The fine print matters – so Crimea will be Russian

Since we had to get up to speed with the domestic implications of free trade agreements, we've been paying more attention to international treaties. As usual the fine print is far more important than the title. The Ukraine predicament is a reminder, as explained below by my colleague Rob Ogilvie.

"A suggestion that the US had given “security guarantees” to the Ukraine was alarming. Security guarantees are a staple of international diplomacy, and when given by the world’s only super-power, they matter.  US security guarantees  to Germany and Japan have kept them from rearming, although that happy period in world affairs is ending. Both World Wars last century were triggered (though not caused) by security guarantees.  And it is exactly a hundred years since the boundless optimism and easy internationalism of fin de siècle Europe ended in the then unimaginable bonfire of WW1.

"History will no doubt clarify individual thoughts and motives of February 2014.  As a generalisation, in foreign policy Russia thinks chess, the US thinks monopoly.  It could all be blundering and opportunism.  However, it is at least possible Putin and his advisors have again suckered a naive US administration. The people’s revolution in Ukraine has given Putin the long awaited opportunity to annex Crimea, and possibly the rest of Ukraine, without fear of serious consequences.

"Tweaking Russia’s tail was fun when Russia was weak and demoralised, but now Russia is stronger and determined.  It will not allow Ukraine to align Westward – any more than the US would permit Alaska to secede to Russia or China.  The US should have realised a misplaced tweak could lead to aggression. If they chose to do the tweaking, they had better know their next steps.

"Perhaps the tweaking by Ukrainians was spontaneous. Whatever, the US again looks flatfooted.   Post Syrian fading “red line” the current US administration seems feckless, in international affairs at least.  Soaring rhetoric without hope of action – hence strategically irrelevant and a tyrant’s free pass.  Thankfully vainglory is leavened with real cowardice.  Obama will quickly rein in the braver, more reckless members of his team. “Grave consequences” (a Cuban missile crisis level threat) became “there will be costs” and now the plainly risible “we will work closely together to support Ukraine and its people at this historic hour” (sending victim support teams?).  Meanwhile,  the US has quietly withdrawn its navy from the Black Sea.

"And what of the other serious player, the Germans?  The idea of Germany lecturing Russia over the future of Ukraine would be funny if it wasn’t so bizarre.  Putin must be itching to say to the talented Merkel “you  tried that twice last century, how did that work out for you?”.  Ukraine is firmly within Russia’s strategic orbit, paid for in blood, treasure and horror way beyond our experience, and no amount of wishful thinking or bluster will change that.  Germany (in Stalin’s famous quip about the Pope) has no divisions.

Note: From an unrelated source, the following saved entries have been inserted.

Definition scan_frame (scan : WalScan) (pending : option PendingApply) (frame : Frame)
  : sresult ScanStep :=
  match fr_kind frame with
  | BeginApply => scan_begin scan pending frame
  | PageImage => scan_page_image scan pending frame
  | CommitApply => scan_commit scan pending frame
  | FCheckpoint => scan_checkpoint scan pending frame
  end.

Fixpoint scan_frames (scan : WalScan) (pending : option PendingApply) (frames : list Frame)
  : sresult WalScan :=
  match frames with
  | [] => Ok scan
  | frame :: frames =>
      step ← scan_frame scan pending frame;
      match step with
      | Break scan => Ok scan
      | Continue scan pending => scan_frames scan pending frames
      end
  end.

Definition scan_bytes (l : bytes) : sresult WalScan :=
  '(frames, torn) ← decode_frames l;
  scan_frames (mkScan [] [] 0 torn) None frames.

(** ** The log, [WriteAheadLog]

    The handle keeps the durable end; the device is part of the world. *)

Context {S : Type} `{!WalIo S}.

(** Scan the log and cut what follows the last complete group. *)
Definition scan_and_truncate : io S WalScan :=
  l ← wal_read_all;
  scan ← io_lift (scan_bytes l);
  len ← wal_len;
  _ ← (if negb (len =? safe_append_offset scan) then wal_truncate (safe_append_offset scan) else mret tt);
  mret scan.

(** [open]: the new handle's durable end. *)
Definition wal_open : io S Z :=
  scan ← scan_and_truncate;
  mret (safe_append_offset scan).

Definition wal_scan : io S WalScan := l ← wal_read_all; io_lift (scan_bytes l).

Definition begin_payload (state_hash : bytes) (next_page_id : Z) (root_directory : option Z) : bytes :=
  state_hash ++ to_le_bytes 8 next_page_id ++ to_le_bytes 8 (root_to_u64 root_directory).

Definition image_payload (page : Page) : bytes := to_le_bytes 8 (page_id page) ++ page_bytes page.

(** [for page in &pages { page.validate()?; if !ids.insert(..) .. }] *)
Fixpoint check_pages (ids : gset Z) (pages : list Page) : sresult unit :=
  match pages with
  | [] => Ok tt
  | page :: pages =>
      _ ← page_validate page;
      _ ← ensure (negb (bool_decide (page_id page ∈ ids)))
            (SInvariant ("duplicate page " +:+ pretty (page_id page) +:+ " in WAL group"));
      check_pages ({[page_id page]} ∪ ids) pages
  end.

(** The loop that stamps, digests and appends the page images. *)
Fixpoint append_images (apply_index offset : Z) (material : bytes) (durable : list Page)
    (pages : list Page) : io S (Z * bytes * list Page) :=
  match pages with
  | [] => mret (offset, material, durable)
  | page :: pages =>
      let page_lsn := offset in
      let page := seal (set_page_epoch (set_lsn page page_lsn) apply_index) in
      let payload := image_payload page in
      frame ← io_lift (encode_frame PageImage page_lsn apply_index payload);
      _ ← wal_append frame;
      append_images apply_index (offset + zlen frame)%u64 (material ++ payload) (durable ++ [page]) pages
  end.

(** The result and, on success, the new durable end of the handle. *)
Definition append_apply_with_metadata (apply_index : Z) (state_hash : bytes) (next_page_id : Z)
    (root_directory : option Z) (pages : list Page) : io S (CommittedApply * option Z) :=
  scan ← scan_and_truncate;
  match find (λ group, ca_apply_index group =? apply_index) (groups scan) with
  | Some existing =>
      if bool_decide (ca_state_hash existing = state_hash) then mret (existing, None)
      else io_err (SInvariant ("Raft apply index " +:+ pretty apply_index
                    +:+ " already committed with a different state hash"))
  | None =>
      _ ← io_ensure (match last (groups scan) with
                     | Some last => negb (apply_index <=? ca_apply_index last)
                     | None => true
                     end)
            (SInvariant ("apply index " +:+ pretty apply_index +:+ " does not advance committed index "
               +:+ pretty (match last (groups scan) with Some last => ca_apply_index last | None => 0 end)));
      let pages := sort_pages pages in
      _ ← io_ensure (negb ((next_page_id <? 2)
                           || existsb (λ page, next_page_id <=? page_id page) pages
                           || match root_directory with Some r => next_page_id <=? r | None => false end))
            (SInvariant "WAL group has invalid allocator/root metadata");
      _ ← io_lift (check_pages ∅ pages);
      begin_lsn ← wal_len;
      let payload := begin_payload state_hash next_page_id root_directory in
      begin ← io_lift (encode_frame BeginApply begin_lsn apply_index payload);
      _ ← wal_append begin;
      '(commit_lsn, material, durable_pages) ←
         append_images apply_index (begin_lsn + zlen begin)%u64 (to_le_bytes 8 apply_index ++ payload) [] pages;
      let digest := sha256 material in
      page_count ← io_lift (ok_or (u32_try_from (zlen durable_pages))
                              (CorruptWal commit_lsn "apply group page count exceeds u32"));
      commit ← io_lift (encode_frame CommitApply commit_lsn apply_index (to_le_bytes 4 page_count ++ digest));
      _ ← wal_append commit;
      let end_lsn := (commit_lsn + zlen commit)%u64 in
      _ ← wal_sync;
      mret ({| ca_apply_index := apply_index;
               ca_state_hash := state_hash;
               ca_next_page_id := next_page_id;
               ca_root_directory := root_directory;
               ca_pages := durable_pages;
               ca_begin_lsn := begin_lsn;
               ca_commit_lsn := commit_lsn;
               ca_end_lsn := end_lsn;
               ca_digest := digest |}, Some end_lsn)
  end.

Definition append_apply (apply_index : Z) (state_hash : bytes) (pages : list Page)
  : io S (CommittedApply * option Z) :=
  let highest := match page_id <$> pages with [] => 1 | id :: ids => foldl Z.max id ids end in
  next ← io_lift (ok_or (checked_add highest 1) (SInvariant "page identifier space exhausted"));
  append_apply_with_metadata apply_index state_hash (Z.max next 2) None pages.

Definition append_checkpoint (through_lsn applied_index : Z) (state_hash : bytes)
  : io S (Checkpoint * Z) :=
  scan ← scan_and_truncate;
  _ ← io_ensure (through_lsn <=? safe_append_offset scan)
        (SInvariant ("checkpoint LSN " +:+ pretty through_lsn +:+ " exceeds WAL end "
           +:+ pretty (safe_append_offset scan)));
  _ ← io_ensure (match last (groups scan) with
                 | Some group => (applied_index =? ca_apply_index group)
                                 && bool_decide (state_hash = ca_state_hash group)
                 | None => true
                 end)
        (SInvariant "checkpoint applied index/hash does not match WAL prefix");
  frame_lsn ← wal_len;
  let payload := to_le_bytes 8 through_lsn ++ to_le_bytes 8 applied_index ++ state_hash in
  frame ← io_lift (encode_frame FCheckpoint frame_lsn applied_index payload);
  _ ← wal_append frame;
  let end_lsn := (frame_lsn + zlen frame)%u64 in
  _ ← wal_sync;
  mret (mkCheckpoint frame_lsn through_lsn applied_index state_hash end_lsn, end_lsn).

(** [flush_through]: the durable end after the call, also when the requested
    LSN lies beyond the log. *)
Definition flush_through (durable_end lsn : Z) : io S (sresult unit * Z) :=
  if lsn <=? durable_end then mret (Ok tt, durable_end) else
  _ ← wal_sync;
  len ← wal_len;
  mret (if len <? lsn
        then Err (SInvariant ("requested WAL LSN " +:+ pretty lsn +:+ " beyond end"))
        else Ok tt, len).
End Wal.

So why would Putin care for a moment what they say?

"Back to the “security guarantee”.  When the Soviet Union imploded the West realised to its consternation that many of their nukes were in Ukraine, then degenerating into chaos and kleptocracy.  A historically aware Ukraine was reluctant to just give away its only deterrent force.  So a series of deals were done – money and support in return for the nukes.  The nukes were returned to the much more responsible democratic Russia (sic!) and the US, Europe and Russia gave Ukraine a set of “security guarantees”.  The fine print makes interesting reading.  They each make pleasant sounding promises not to blackmail or invade.  But when it comes to the money clause, instead of “we will come to your aid if anyone invades you” they  jointly promise to urgently report any aggression to the …..Security Council of the UN!  Where Russia has a veto.  Enough said.  Clearly wiser heads prevailed.

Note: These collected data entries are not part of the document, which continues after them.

(* ===== verification/StorageScan.v ===== *)
(** * Scanning the log: clean logs, appended groups, torn tails

    [clean l s]: the log [l] consists of complete groups and checkpoints, and
    [s] is what they say.  Appending the frames of a group to a clean log gives
    a clean log with one group more; appending a proper prefix of their bytes
    gives a log whose scan is still [s]. *)

From S2P Require Import Prelude StorageBytes StoragePage StorageIo StorageWal StorageFrames.

Section Scan.
Context `{Sha256}.

(** ** The scan as a fold *)

Fixpoint scan_run (scan : WalScan) (pending : option PendingApply) (frames : list Frame)
  : sresult ScanStep :=
  match frames with
  | [] => Ok (Continue scan pending)
  | frame :: frames =>
      step ← scan_frame scan pending frame;
      match step with
      | Break scan => Ok (Break scan)
      | Continue scan pending => scan_run scan pending frames
      end
  end.

Definition step_scan (st : ScanStep) : WalScan :=
  match st with Continue s _ => s | Break s => s end.

Lemma scan_frames_run s p fs : scan_frames s p fs = step_scan <$> scan_run s p fs.
Proof.
  revert s p. induction fs as [|f fs IH]; intros s p; [done|]. cbn.
  destruct (scan_frame s p f) as [[]|]; cbn; auto.
Qed.

Lemma scan_run_app s p fs gs s' p' :
  scan_run s p fs = Ok (Continue s' p') → scan_run s p (fs ++ gs) = scan_run s' p' gs.
Proof.
  revert s p. induction fs as [|f fs IH]; intros s p; cbn; [by intros [= <- <-]|].
  destruct (scan_frame s p f) as [[]|]; cbn; [auto|done..].
Qed.

(** The scan carries the torn-tail mark and never looks at it. *)
Definition set_torn (t : option Z) (s : WalScan) : WalScan :=
  mkScan (groups s) (checkpoints s) (safe_append_offset s) t.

"The Ukrainians weren’t fooled, and knew it was race against time to secure the right to emigrate Westward before Russia reasserted itself.  Perhaps, if the West had left well enough alone, Ukraine might have stayed independent long enough to pull it off.  But along with so much of the post Berlin wall promise, that will now just be a historical footnote “what could have been”.

"There are lessons here for NZ.  Relying on loose arrangements with a fading superpower, or the good offices of the UN is not a defence strategy, it is wishful thinking. Read the fine print."

Stephen Franks is principal of Wellington commercial and public law firm Franks and Ogilvie.